My most recent book is Ratio: The Simple Codes Behind the Craft of Everyday Cooking, a book devoted to understanding the relationships between our most basic ingredients and how those relationships form the backbone of the craft of cooking.
This fall two new cookbooks I’ve had a hand in will be published: Thomas Keller: At Home with Ad Hoc, the fourth from this team, and Symon Says: Live to Cook, a cookbook from my friend, fellow Clevelander, Michael Symon, chef-restaurateur (Lola/Lolita) and an Iron Chef Food on Network’s “Iron Chef America.” Donna and I continue to live in Cleveland Heights with our two kids, writing, shooting and cooking.
















Hi Michael, I just love your book Ratio: the Simple Codes Behind the Craft of Everyday Cooking. It has very clever information and gives us so many secrets that make cooking easy and without mysteries. Thank you so much and keep up the good work.
Thanks for sharing your knowledge and experience!
Last paragraph above says, “and an Iron Chef Food on Network’s ‘Iron Chef America.’” I’m pretty sure that’s not what you meant to write. LOL
I received my Spankettes today and they are very nice! I wish they had shorter handles (7″) I have one that has shorter handles and I find it is much easier to use in shallow pans. Thanks again!
Hi Michael-
Very much enjoyed meeting you at the Dahlia tonight. Inspiring comments. Thanks for coming out at this time of the year. Can’t wait to dive into your latest work. Will try and email photo from event soon.

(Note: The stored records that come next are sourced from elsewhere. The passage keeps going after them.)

(* ===== verification/Sandbox.v ===== *)
(** Sandbox profiles and the system-call gates that consult them:
    [kernel/src/security/sandbox.rs], the entry of
    [kernel/src/syscall/linux.rs] ([linux_syscall_handler]) and of
    [kernel/src/arch/x86_64/syscall_entry.rs].

    [check_syscall] looks up in the process table whether a process is a Linux
    one; here that table is the argument [is_linux]. *)

From S2P Require Import Prelude Bits AuditLog Seccomp.

Definition CAP_PROCESS : Z := Z.shiftl 1 0.
Definition CAP_IPC : Z := Z.shiftl 1 1.
Definition CAP_FILESYSTEM : Z := Z.shiftl 1 2.
Definition CAP_NETWORK : Z := Z.shiftl 1 3.
Definition CAP_MEMORY : Z := Z.shiftl 1 4.
Definition CAP_DEVICE : Z := Z.shiftl 1 5.
Definition CAP_KNOWLEDGE : Z := Z.shiftl 1 6.
Definition CAP_SYSTEM : Z := Z.shiftl 1 7.
Definition CAP_ALL : Z := 0xFF.
Definition CAP_MINIMAL : Z := Z.lor CAP_PROCESS CAP_SYSTEM.

Record SandboxProfile := mkProfile {
  capabilities : Z;
  denied_syscalls : list Z;
  profile_name : string;
  deny_count : Z;
}.

Definition new_profile (name : string) (caps : Z) : SandboxProfile := mkProfile caps [] name 0.

Definition has_capability (p : SandboxProfile) (cap : Z) : bool := negb (Z.land (capabilities p) cap =? 0).

Definition deny_syscall (nr : Z) (p : SandboxProfile) : SandboxProfile :=
  if bool_decide (nr ∈ denied_syscalls p) then p
  else mkProfile (capabilities p) (denied_syscalls p ++ [nr]) (profile_name p) (deny_count p).

Definition count_denial (p : SandboxProfile) : SandboxProfile :=
  mkProfile (capabilities p) (denied_syscalls p) (profile_name p) (wrap 64 (deny_count p + 1)).

Notation SANDBOXES := (gmap Z SandboxProfile).

Definition create_sandbox (pid : Z) (name : string) (caps : Z) (m : SANDBOXES) : SANDBOXES :=
  <[pid := new_profile name caps]> m.

Definition remove_sandbox (pid : Z) (m : SANDBOXES) : SANDBOXES := delete pid m.

Definition linux_syscall_to_capability (nr : Z) : Z :=
  let among l := bool_decide (nr ∈ l) in
  if among [60; 231; 57; 58; 56; 59; 61; 62; 234; 39; 110; 186] then CAP_PROCESS
  else if among [24; 35; 99] then CAP_SYSTEM
  else if among [22; 293] then CAP_IPC
  else if among [9; 11; 10; 25; 12; 319] then CAP_MEMORY
  else if among [41; 42; 43; 44; 45; 46; 47; 48; 49; 50; 51; 52; 54; 55; 288] then CAP_NETWORK
  else if among [0; 1; 2; 3; 4; 5; 6; 17; 18; 19; 20; 21; 32; 33; 83; 84; 85; 87; 89; 78; 217; 257; 258; 262; 263;
                 267; 269; 292] then CAP_FILESYSTEM
  else CAP_ALL.

(** The numbers are those of [syscall/table.rs]. *)
Definition syscall_to_capability (nr : Z) : Z :=
  let among l := bool_decide (nr ∈ l) in
  if among [0; 2; 5; 6; 7; 3] then CAP_PROCESS
  else if among [1; 4] then CAP_SYSTEM
  else if among [10; 11; 12; 13; 9] then CAP_IPC
  else if among [20; 21; 22; 23; 24; 25; 26] then CAP_FILESYSTEM
  else if among [8] then CAP_MEMORY
  else if among [30; 31; 32; 33; 34; 35; 36; 37; 38; 39; 84; 85; 86; 87] then CAP_NETWORK
  else if among [40; 41; 42; 43] then CAP_KNOWLEDGE
  else if among [50; 51; 52; 53; 54; 55] then CAP_DEVICE
  else CAP_ALL.

Definition required_cap (linux : bool) (nr : Z) : Z :=
  if linux then linux_syscall_to_capability nr else syscall_to_capability nr.

Definition check_syscall (is_linux : gmap Z bool) (pid nr : Z) (m : SANDBOXES) : bool * SANDBOXES :=
  match m !! pid with
  | None => (true, m)
  | Some p =>
      if bool_decide (nr ∈ denied_syscalls p) then (false, <[pid := count_denial p]> m)
      else
        let linux := if negb (pid =? 0) then default false (is_linux !! pid) else false in
        let req := required_cap linux nr in
        if (req =? 0) || has_capability p req then (true, m) else (false, <[pid := count_denial p]> m)
  end.

Definition get_sandbox_info (pid : Z) (m : SANDBOXES) : option (string * Z * Z) :=
  (λ p, (profile_name p, capabilities p, deny_count p)) <$> m !! pid.

Definition list_sandboxes (m : SANDBOXES) : list (Z * string * Z * Z) :=
  omap (λ pid, (λ p, (pid, profile_name p, capabilities p, deny_count p)) <$> m !! pid) (sorted_keys m).

Definition set_capabilities (pid caps : Z) (m : SANDBOXES) : bool * SANDBOXES :=
  match m !! pid with
  | Some p => (true, <[pid := mkProfile caps (denied_syscalls p) (profile_name p) (deny_count p)]> m)
  | None => (false, m)
  end.

Definition sandbox_count (m : SANDBOXES) : nat := size m.

Definition format_caps (caps : Z) : string :=
  let on c n := if negb (Z.land caps c =? 0) then [n] else [] in
  let parts := on CAP_PROCESS "PROC" ++ on CAP_IPC "IPC" ++ on CAP_FILESYSTEM "FS" ++ on CAP_NETWORK "NET"
               ++ on CAP_MEMORY "MEM" ++ on CAP_DEVICE "DEV" ++ on CAP_KNOWLEDGE "KG" ++ on CAP_SYSTEM "SYS" in
  match parts with [] => "NONE" | _ => String.concat "|" parts end%string.

(** ** The gates *)

Record gates := mkGates { filters : Seccomp.t; boxes : SANDBOXES }.

(** The head of [linux_syscall_handler]: [false] returns [u64::MAX]. *)
Definition linux_gate (is_linux : gmap Z bool) (pid nr : Z) (g : gates) : bool * gates :=
  let '(ok, sc) := Seccomp.check pid nr (filters g) in
  if negb ok then (false, mkGates sc (boxes g))
  else
    let '(ok', m) := check_syscall is_linux pid nr (boxes g) in
    if negb ok' then (false, mkGates (mkSeccomp (STATES sc) (log_denied_syscall pid nr "sandbox" (Seccomp.audit sc))) m)
    else (true, mkGates sc m).

(** The check before the dispatch of native system calls. *)
Definition native_gate (is_linux : gmap Z bool) (pid nr : Z) (g : gates) : bool * gates :=
  if pid =? 0 then (true, g)
  else
    let '(ok, m) := check_syscall is_linux pid nr (boxes g) in
    if negb ok then (false, mkGates (mkSeccomp (STATES (filters g)) (log_denied_syscall pid nr "sandbox" (Seccomp.audit (filters g)))) m)
    else (true, mkGates (filters g) m).

(** ** Properties *)

Lemma required_nonzero linux nr : required_cap linux nr =? 0 = false.
Proof.
  unfold required_cap, linux_syscall_to_capability, syscall_to_capability.
  by destruct linux; cbv zeta; repeat case_bool_decide.
Qed.

(** What a profile says of a call. *)
Definition admits (linux : bool) (p : SandboxProfile) (nr : Z) : bool :=
  negb (bool_decide (nr ∈ denied_syscalls p)) && has_capability p (required_cap linux nr).

(** A process's own rights: the denial counter apart. *)
Definition rights (p : SandboxProfile) : Z * list Z := (capabilities p, denied_syscalls p).

Lemma check_syscall_exact is_linux pid nr m :
  check_syscall is_linux pid nr m
  = match m !! pid with
    | None => (true, m)
    | Some p => if admits (negb (pid =? 0) && default false (is_linux !! pid)) p nr then (true, m)
                else (false, <[pid := count_denial p]> m)
    end.
Proof.
  unfold check_syscall, admits. destruct (m !! pid) as [p|]; [|done]. case_bool_decide; [done|]. cbv zeta.
  replace (if negb (pid =? 0) then default false (is_linux !! pid) else false)
    with (negb (pid =? 0) && default false (is_linux !! pid)) by (by destruct (pid =? 0)).
  by rewrite required_nonzero.
Qed.

(** The gate of Linux system calls.  A call passes exactly when the seccomp
    filter admits its number and the process has no sandbox profile or one whose
    denylist omits the number and whose capabilities meet the one required; then
    nothing changes.  A refused call adds exactly one audit entry naming the
    refusing layer; a sandbox refusal also counts in the profile.  Filters,
    capabilities and denylists of all processes are never changed by the gate. *)
Theorem linux_gate_exact is_linux pid nr g :
  let linux := negb (pid =? 0) && default false (is_linux !! pid) in
  let seccomp_ok := (Seccomp.check pid nr (filters g)).1 in
  let box_ok := match boxes g !! pid with None => true | Some p => admits linux p nr end in
  let '(ok, g') := linux_gate is_linux pid nr g in
  ok = seccomp_ok && box_ok
  ∧ (if ok then g' = g
     else Seccomp.audit (filters g')
          = log_denied_syscall pid nr (if seccomp_ok then "sandbox" else "seccomp") (Seccomp.audit (filters g)))
  ∧ STATES (filters g') = STATES (filters g)
  ∧ ∀ q, rights <$> boxes g' !! q = rights <$> boxes g !! q.
Proof.
  cbv zeta. unfold linux_gate. rewrite check_syscall_exact. set (linux := negb (pid =? 0) && _).
  assert (Hc : Seccomp.check pid nr (filters g) = (true, filters g)
     ∨ Seccomp.check pid nr (filters g)
       = (false, mkSeccomp (STATES (filters g)) (log_denied_syscall pid nr "seccomp" (Seccomp.audit (filters g))))).
  { unfold Seccomp.check. destruct (pid =? 0); [by left|]. destruct (STATES (filters g) !! pid) as [st|]; [|by left].
    destruct (st_mode st); [by left|..]; (destruct (is_allowed _ nr); [by left|by right]). }
  destruct Hc as [->| ->]; cbn [fst negb andb]; [|done].
  destruct (boxes g !! pid) as [p|] eqn:Ep; [|by destruct g].
  destruct (admits linux p nr); cbn [negb]; [by destruct g|]. split_and!; try done.
  intros q. cbn [boxes]. destruct (decide (q = pid)) as [->|Hne].
  - by rewrite lookup_insert_eq, Ep.
  - by rewrite lookup_insert_ne.
Qed.

(** Findings.  A number no arm lists needs "all caps", but [has_capability] tests
    for a common bit: one capability of any kind is enough. *)
Lemma unknown_syscall_any_cap p nr : syscall_to_capability nr = CAP_ALL → bool_decide (nr ∈ denied_syscalls p) = false →
  capabilities p = CAP_SYSTEM → admits false p nr = true.
Proof. intros Hn Hd Hc. unfold admits, required_cap, has_capability. by rewrite Hd, Hn, Hc. Qed.

(** Loading a kernel module (71) with the capability to sleep. *)
Lemma kmod_load_with_cap_system :
  admits false (new_profile "timer" CAP_SYSTEM) 71 = true ∧ admits false (new_profile "timer" CAP_SYSTEM) 20 = false.
Proof. vm_compute. done. Qed.

(** Yield and sleep are described as always allowed; a profile without
    CAP_SYSTEM refuses them. *)
Lemma yield_refused : admits false (new_profile "io" CAP_FILESYSTEM) 1 = false.
Proof. vm_compute. done. Qed.

(** A seccomp filter does not concern native processes: only the Linux handler
    consults it. *)
Lemma native_ignores_seccomp is_linux pid nr g sc : (native_gate is_linux pid nr (mkGates sc (boxes g))).1
  = (native_gate is_linux pid nr g).1.
Proof. unfold native_gate. destruct (pid =? 0); [done|]. simpl. destruct (check_syscall _ _ _ _) as [[] ?]; done. Qed.
Definition process_segment (now : Z) (c : Tcb) (hdr : TcpHeader) (data : list Z) : Tcb * list Seg :=
  let fin := has_flag (flags hdr) FIN in
  let ack := has_flag (flags hdr) ACK in
  if has_flag (flags hdr) RST then (set_state Closed c, [])
  else
    match state c with
    | SynSent =>
        if has_flag (flags hdr) SYN && ack then
          let c1 := set_rtx [] (retransmit_tick c) 0 (set_state Established (set_wnd (window_size hdr)
                      (set_rcv (wrap 32 (seq_num hdr + 1)) (recv_buf c) (set_snd (ack_num hdr) (snd_nxt c) c)))) in
          (c1, [reply c1 ACK []])
        else (c, [])
    | SynReceived =>
        if ack then
          let c1 := set_rtx [] (retransmit_tick c) 0 (set_state Established (set_wnd (window_size hdr)
                      (set_snd (ack_num hdr) (snd_nxt c) c))) in
          accept_if_data c1 (seq_num hdr) data
        else (c, [])
    | Established =>
        let c1 :=
          if ack then
            let c0 := if seq_after (ack_num hdr) (snd_una c)
                      then set_rtx [] (retransmit_tick c) 0 (set_snd (ack_num hdr) (snd_nxt c) c) else c in
            set_wnd (window_size hdr) c0
          else c in
        let '(c2, segs) := accept_if_data c1 (seq_num hdr) data in
        if fin then
          let '(c3, segs') := take_fin (wrap 32 (wrap 32 (seq_num hdr + Z.of_nat (length data)) + 1)) CloseWait c2 in
          (c3, segs ++ segs')
        else (c2, segs)
    | FinWait1 =>
        if ack then
          let c1 := set_snd (ack_num hdr) (snd_nxt c) c in
          if fin then take_fin (wrap 32 (seq_num hdr + 1)) TimeWait (set_time_wait now c1)
          else (set_state FinWait2 c1, [])
        else (c, [])
    | FinWait2 =>
        let '(c1, segs) :=
          if fin then take_fin (wrap 32 (seq_num hdr + 1)) TimeWait (set_time_wait now c) else (c, []) in
        let '(c2, segs') := accept_if_data c1 (seq_num hdr) data in
        (c2, segs ++ segs')
    | LastAck => if ack then (set_state Closed c, []) else (c, [])
    | TimeWait | Closed | Listen | CloseWait => (c, [])
    end.

(** The first connection, by socket id, from that address and port pair. *)
Definition find_conn (src_ip : list Z) (hdr : TcpHeader) (conns : gmap Z Tcb) : option Z :=
  List.find (λ id, match conns !! id with
                   | Some c => bool_decide (remote_ip c = src_ip) && (remote_port c =? src_port hdr)
                               && (local_port c =? dst_port hdr)
                   | None => false
                   end) (sorted_keys conns).

Definition reject (src_ip : list Z) (hdr : TcpHeader) (data : list Z) : list Seg :=
  if has_flag (flags hdr) RST then []
  else if has_flag (flags hdr) ACK then [mkSeg (dst_port hdr) (src_port hdr) (ack_num hdr) 0 RST 0 [] src_ip]
  else [mkSeg (dst_port hdr) (src_port hdr) 0 (wrap 32 (seq_num hdr + Z.of_nat (length data))) (Z.lor RST ACK) 0 [] src_ip].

I’m a culinary student right now, and your books are so helpful!
Please explain what three fingers of water mean that you
included in your recipe in the paper Sunday. I have never
heard that expression before. I got the three finger shakes of salt, so
I’m ready to try the chicken recipe but don’t know how much water
is needed. thanks for your reply.
saw you on ming tsai and would like to be on your e and snail mail. thanks.